▸ **Collected data entries**
************
(* ===== verification/WsRecovery.v ===== *)
(** Resolving an interrupted edit, as in
    internal/workspace/recovery_linux.go: every target of the journal is
    classified, and an administrator discards the staged files, finalizes the
    applied ones or adopts what is there. *)
From stdpp Require Import gmap.
From S2P Require Import Prelude.
From S2P Require Import GoText.
From S2P Require Import GoTime.
From S2P Require Import Effects.
From S2P Require Import WsTypes.
From S2P Require Import WsJournal.
From S2P Require Import WsDisk.
From S2P Require Import WsAudit.
From S2P Require Import WsYaml.
From S2P Require Import WsInspect.
From S2P Require Import WsSelect.
From S2P Require Import WsStore.
From S2P Require Import WsEdit.
From S2P Require Import WsCommit.
From S2P Require Import WsBootstrap.

#[local] Open Scope Z_scope.

(** The selection, when one is present. *)
Record RecoveryResult := mk_recovery_result { rr_Selection : option Selection }.

(** ** Comparing the workspace with its review before the edit *)

Definition targeted (j : Journal) (path : bytes) : bool := existsb (fun f => bool_decide (TargetPath f = path)) (WsTypes.Files j).
Definition sameRecoveryPathUnlessTargeted (j : Journal) (prior current : PathEvidence) : bool :=
  bool_decide (pe_Path prior = pe_Path current)
  && (if targeted j (pe_Path prior) then samePathAncestorEvidence prior current else samePathPlacementEvidence prior current).

(** The entry a map from paths keeps: the last one inserted. *)
Definition by_path (l : list PathEvidence) (path : bytes) : option PathEvidence :=
  List.find (fun e => bool_decide (pe_Path e = path)) (rev l).
(** One entry of a map against the other map, [prior] before [current]. *)
Definition same_dotenv_boundary (j : Journal) (found : option PathEvidence) (path : bytes) (same : (PathEvidence -> PathEvidence -> bool) -> PathEvidence -> bool)
    : bool :=
  if targeted j path then match found with Some e => same samePathAncestorEvidence e | None => true end
  else match found with Some e => same samePathPlacementEvidence e | None => false end.
Definition samePreEditRecoveryBoundary (prior current : Review) (j : Journal) : bool :=
  let before := rv_DotenvFiles prior in
  let now := rv_DotenvFiles current in
  bool_decide (rv_ConfigurationSource prior = rv_ConfigurationSource current)
  && samePathPlacementEvidence (rv_WorkingDirectory prior) (rv_WorkingDirectory current)
  && samePathPlacementEvidence (rv_Storage prior) (rv_Storage current)
  && samePathPlacementEvidenceSlice (rv_Webroots prior) (rv_Webroots current)
  && sameRecoveryPathUnlessTargeted j (rv_Configuration prior) (rv_Configuration current)
  && forallb (fun path => match by_path before path with
                          | Some e => same_dotenv_boundary j (by_path now path) path (fun same c => same e c)
                          | None => true
                          end) (pe_Path <$> before)
  && forallb (fun path => match by_path now path with
                          | Some e => same_dotenv_boundary j (by_path before path) path (fun same p => same p e)
                          | None => true
                          end) (pe_Path <$> now).

Section Recovery.
Context `{Machine} `{Yaml} (policy : Policy).
Abbreviation X := (X (Selection := SelectionRows)).

Fixpoint same_dotenv_sources (l k : list SourceFile) : bool :=
  match l, k with
  | [], [] => true
  | f :: l, g :: k => sameSourceFingerprint (sf_Fingerprint f) (sf_Fingerprint g) && same_dotenv_sources l k
  | _, _ => false
  end.
Definition sameSourceSets (left right : SourceSet) : bool :=
  bool_decide (ReviewFingerprint (sl_Review (ss_Selection left)) = ReviewFingerprint (sl_Review (ss_Selection right)))
  && sameSourceFingerprint (sf_Fingerprint (ss_Configuration left)) (sf_Fingerprint (ss_Configuration right))
  && same_dotenv_sources (ss_Dotenv left) (ss_Dotenv right).

(** ** Classifying *)

(** The staging file of an entry: its name and identity, when one is there. *)
Definition owned_stage (h : Z) (stage : bytes) : X (option (bytes * FileIdentity)) :=
  owned ← ownedStageBasename h stage;
  match owned with
  | None => mret None
  | Some basename => found ← identityAt h basename; mret (i ← found; Some (basename, i))
  end.

Definition file_state (f : JournalFile) (target : option FileIdentity) (staged : option (bytes * FileIdentity)) : RecoveryFileState :=
  let targetExists := bool_decide (is_Some target) in
  let target := default no_identity target in
  let stageExists := bool_decide (is_Some staged) in
  let stage := default no_identity (snd <$> staged) in
  if match staged with Some (basename, _) => bool_decide (basename = cleanupBasename (StageBasename f)) | None => false end
  then RecoveryFileAmbiguous
  else if negb (CandidateReady f) then
    if negb stageExists && originalPlacement (Original f) target targetExists && negb (Applied f) then RecoveryFileUnstaged
    else RecoveryFileAmbiguous
  else
    let targetCandidate := targetExists && samePlacement (Candidate f) target in
    let stageCandidate := stageExists && samePlacement (Candidate f) stage in
    let targetOriginal := originalPlacement (Original f) target targetExists in
    let stageOriginal := Exists (Original f) && stageExists && samePlacement (Original f) stage in
    if targetOriginal && negb stageExists && negb (Applied f) then RecoveryFileUnstaged
    else if targetCandidate && negb stageCandidate && (negb stageExists || stageOriginal) then RecoveryFileApplied
    else if targetOriginal && stageCandidate && negb (Applied f) then RecoveryFileUnapplied
    else RecoveryFileAmbiguous.

Definition same_parent (f : JournalFile) (i : FileIdentity) : bool := (Device i =? Device (Parent f)) && (Inode i =? Inode (Parent f)).

Definition classifyRecoveryFile (f : JournalFile) : X RecoveryFileState :=
  seen ← catch (
    _ ← checkpoint;
    '(h, parentID) ← openReplacementParent policy (TargetPath f);
    _ ← guard_if (negb (same_parent f parentID)) ErrSourceChanged;
    mret h);
  match seen with
  | Err _ => mret RecoveryFileAmbiguous
  | Ok h =>
      target ← catch (identityAt h (Base (TargetPath f)));
      staged ← catch (owned_stage h (StageBasename f));
      mret match target, staged with Ok target, Ok staged => file_state f target staged | _, _ => RecoveryFileAmbiguous end
  end.

Fixpoint classify_all (l : list JournalFile) : X (list RecoveryFile) :=
  match l with
  | [] => mret []
  | f :: l =>
      state ← classifyRecoveryFile f;
      rest ← classify_all l;
      mret (mk_recovery_file (Ordinal f) (jf_Role f) (TargetPath f) state :: rest)
  end.

Definition count_state (p : RecoveryFileState -> bool) (l : list RecoveryFile) : Z := blen (List.filter (fun f => p (rf_State f)) l).
Definition recovery_state (l : list RecoveryFile) : RecoveryState :=
  let applied := count_state (fun s => bool_decide (s = RecoveryFileApplied)) l in
  let unapplied := count_state (fun s => bool_decide (s = RecoveryFileUnapplied) || bool_decide (s = RecoveryFileUnstaged)) l in
  let ambiguous := count_state (fun s => bool_decide (s = RecoveryFileAmbiguous)) l in
  if negb (ambiguous =? 0) then RecoveryAmbiguous
  else if applied =? blen l then RecoveryApplied
  else if unapplied =? blen l then RecoveryUnapplied
  else RecoveryPartial.

Definition InspectRecovery : X Recovery :=
  _ ← ready;
  j ← database (Load service_uid);
  files ← classify_all (WsTypes.Files j);
  mret (mk_recovery (TransactionID j) (WorkingDirectory j) (ConfigurationPath j) (WsTypes.Bootstrap j) (Phase j) (recovery_state files) files).

(** ** Reading what is there *)

Definition readRecoveryCurrent (j : Journal) : X (Selection * SourceSet) :=
  _ ← (if WsTypes.Bootstrap j then no_selection else mret tt);
  source ← (match j_ConfigurationSource j with
            | NoSource => prior ← database Store_Load; mret (rv_ConfigurationSource (sl_Review prior))
            | source => mret source
            end);
  _ ← (if negb (bool_decide (source = ConfigurationExplicit)) && WsTypes.Bootstrap j && bool_decide (source = ConfigurationConventionalYML) then
         _ ← mapping (fun _ => ErrRecoveryRequired)
               (auditMissingTarget policy (Join (WorkingDirectory j) (to_bytes ".lego.yaml")) RoleConfiguration []);
         mret tt
       else mret tt);
  review ← mapping (fun _ => ErrRecoveryRequired)
             (Inspect policy (mk_request (WorkingDirectory j) (if bool_decide (source = ConfigurationExplicit) then ConfigurationPath j else [])));
  _ ← guard_if (negb (rv_Adoptable review) || negb (bool_decide (pe_Path (rv_Configuration review) = ConfigurationPath j))) ErrRecoveryRequired;
  reviewedAt ← review_time review;
  let selection := mk_selection review reviewedAt in
  sources ← snapshotSelection policy selection;
  mret (selection, sources).

(** ** Removing what an edit staged *)

(** The identity the staging file must have to be removed. *)
Definition removable_identity (f : JournalFile) (allowOriginal : bool) (stage : FileIdentity) : option FileIdentity :=
  let candidate := CandidateReady f && samePlacement (Candidate f) stage in
  let original := allowOriginal && Exists (Original f) && samePlacement (Original f) stage in
  if negb candidate && negb original then None else Some (if original then Original f else Candidate f).

Definition remove_stage (allowOriginal : bool) (f : JournalFile) : X unit :=
  _ ← checkpoint;
  '(h, parentID) ← openReplacementParent policy (TargetPath f);
  _ ← guard_if (negb (same_parent f parentID)) ErrSourceChanged;
  staged ← owned_stage h (StageBasename f);
  _ ← (match staged with
       | None => mret tt
       | Some (basename, stage) =>
           match removable_identity f allowOriginal stage with
           | None => raise ErrSourceChanged
           | Some expected => removeOwnedIdentityAt h basename expected
           end
       end);
  _ ← syncDirectory h;
  checkpoint.
Definition removeRecoveryStages (j : Journal) (allowOriginal : bool) : X unit := for_each_x (remove_stage allowOriginal) (WsTypes.Files j).

(** ** Resolving *)

Definition discardBootstrapRecovery (j : Journal) (guard : X unit) : X RecoveryResult :=
  _ ← no_selection;
  _ ← guard;
  fresh ← mapping (fun _ => ErrSourceChanged) InspectRecovery;
  _ ← guard_if (negb (bool_decide (r_TransactionID fresh = TransactionID j)) || negb (r_Bootstrap fresh)
                || negb (bool_decide (r_State fresh = RecoveryUnapplied))) ErrSourceChanged;
  _ ← mapping (Joined ErrRecoveryRequired) (removeRecoveryStages j false);
  fresh ← mapping (fun _ => ErrSourceChanged) InspectRecovery;
  _ ← guard_if (negb (bool_decide (r_TransactionID fresh = TransactionID j)) || negb (bool_decide (r_State fresh = RecoveryUnapplied))) ErrSourceChanged;
  _ ← no_selection;
  _ ← mapping (fun _ => ErrRecoveryRequired) (database (Clear (TransactionID j)));
  mret (mk_recovery_result None).

Definition discard_unapplied (j : Journal) (guard : X unit) : X RecoveryResult :=
  selection ← database Store_Load;
  _ ← mapping (fun _ => ErrSourceChanged) (Verify policy (sl_Review selection));
  _ ← guard;
  _ ← mapping (Joined ErrRecoveryRequired) (removeRecoveryStages j false);
  _ ← mapping (fun _ => ErrSourceChanged) (Verify policy (sl_Review selection));
  _ ← mapping (fun _ => ErrRecoveryRequired) (database (Clear (TransactionID j)));
  mret (mk_recovery_result (Some selection)).

(** The review before the edit, when the current one must agree with it. *)
Definition boundary_holds (finalizing : bool) (prior : option Selection) (current : Selection) (j : Journal) : bool :=
  negb finalizing || match prior with
                     | Some prior => samePreEditRecoveryBoundary (sl_Review prior) (sl_Review current) j
                     | None => false
                     end.
(** The current files, again as [sources] found them. *)
Definition reread (j : Journal) (sources : SourceSet) : X Selection :=
  '(selection, current) ← readRecoveryCurrent j;
  _ ← guard_if (negb (sameSourceSets sources current)) ErrSourceChanged;
  mret selection.

Definition accept_current (finalizing : bool) (j : Journal) (guard : X unit) (validator : SourceSet -> X unit) : X RecoveryResult :=
  '(validated, sources) ← readRecoveryCurrent j;
  prior ← (if WsTypes.Bootstrap j then mret None else prior ← database Store_Load; mret (Some prior));
  _ ← guard_if (negb (boundary_holds finalizing prior validated j)) ErrSourceChanged;
  _ ← validator sources;
  _ ← reread j sources;
  _ ← guard;
  _ ← (if finalizing then
         fresh ← mapping (fun _ => ErrSourceChanged) InspectRecovery;
         guard_if (negb (bool_decide (r_TransactionID fresh = TransactionID j)) || negb (bool_decide (r_State fresh = RecoveryApplied))) ErrSourceChanged
       else mret tt);
  fresh ← mapping (fun _ => ErrSourceChanged) (database (Load service_uid));
  _ ← guard_if (negb (bool_decide (TransactionID fresh = TransactionID j))) ErrSourceChanged;
  guarded ← reread j sources;
  _ ← guard_if (negb (boundary_holds finalizing prior guarded j)) ErrSourceChanged;
  _ ← mapping (Joined ErrRecoveryRequired) (removeRecoveryStages j true);
  final ← reread j sources;
  _ ← guard_if (negb (boundary_holds finalizing prior final j)) ErrSourceChanged;
  _ ← mapping (fun _ => ErrRecoveryRequired) (database (FinalizeEdit final (TransactionID j)));
  mret (mk_recovery_result (Some final)).

Definition ResolveRecovery (resolution : RecoveryResolution) (guard : X unit) (validator : SourceSet -> X unit) : X RecoveryResult :=
  _ ← ready;
  recovery ← InspectRecovery;
  j ← mapping (fun _ => ErrSourceChanged) (database (Load service_uid));
  _ ← guard_if (negb (bool_decide (TransactionID j = r_TransactionID recovery))) ErrSourceChanged;
  match resolution with
  | ResolutionDiscardUnapplied =>
      _ ← guard_if (negb (bool_decide (r_State recovery = RecoveryUnapplied))) ErrInvalidEdit;
      if WsTypes.Bootstrap j then discardBootstrapRecovery j guard else discard_unapplied j guard
  | ResolutionFinalizeApplied =>
      _ ← guard_if (negb (bool_decide (r_State recovery = RecoveryApplied))) ErrInvalidEdit;
      _ ← guard_if (WsTypes.Bootstrap j) ErrInvalidEdit;
      accept_current true j guard validator
  | ResolutionAdoptCurrent =>
      _ ← guard_if (bool_decide (r_State recovery = RecoveryUnapplied)) ErrInvalidEdit;
      accept_current false j guard validator
  | ResolutionOther => raise ErrInvalidEdit
  end.
End Recovery.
************
▸ **What you should do**
Find the line with "(** One entry" in the entries above. Retype it and each line after it, exactly, through the line with "if targeted j path", and stop there.

▸ **Task solution**
(** One entry of a map against the other map, [prior] before [current]. *)
Definition same_dotenv_boundary (j : Journal) (found : option PathEvidence) (path : bytes) (same : (PathEvidence -> PathEvidence -> bool) -> PathEvidence -> bool)
    : bool :=
  if targeted j path then match found with Some e => same samePathAncestorEvidence e | None => true end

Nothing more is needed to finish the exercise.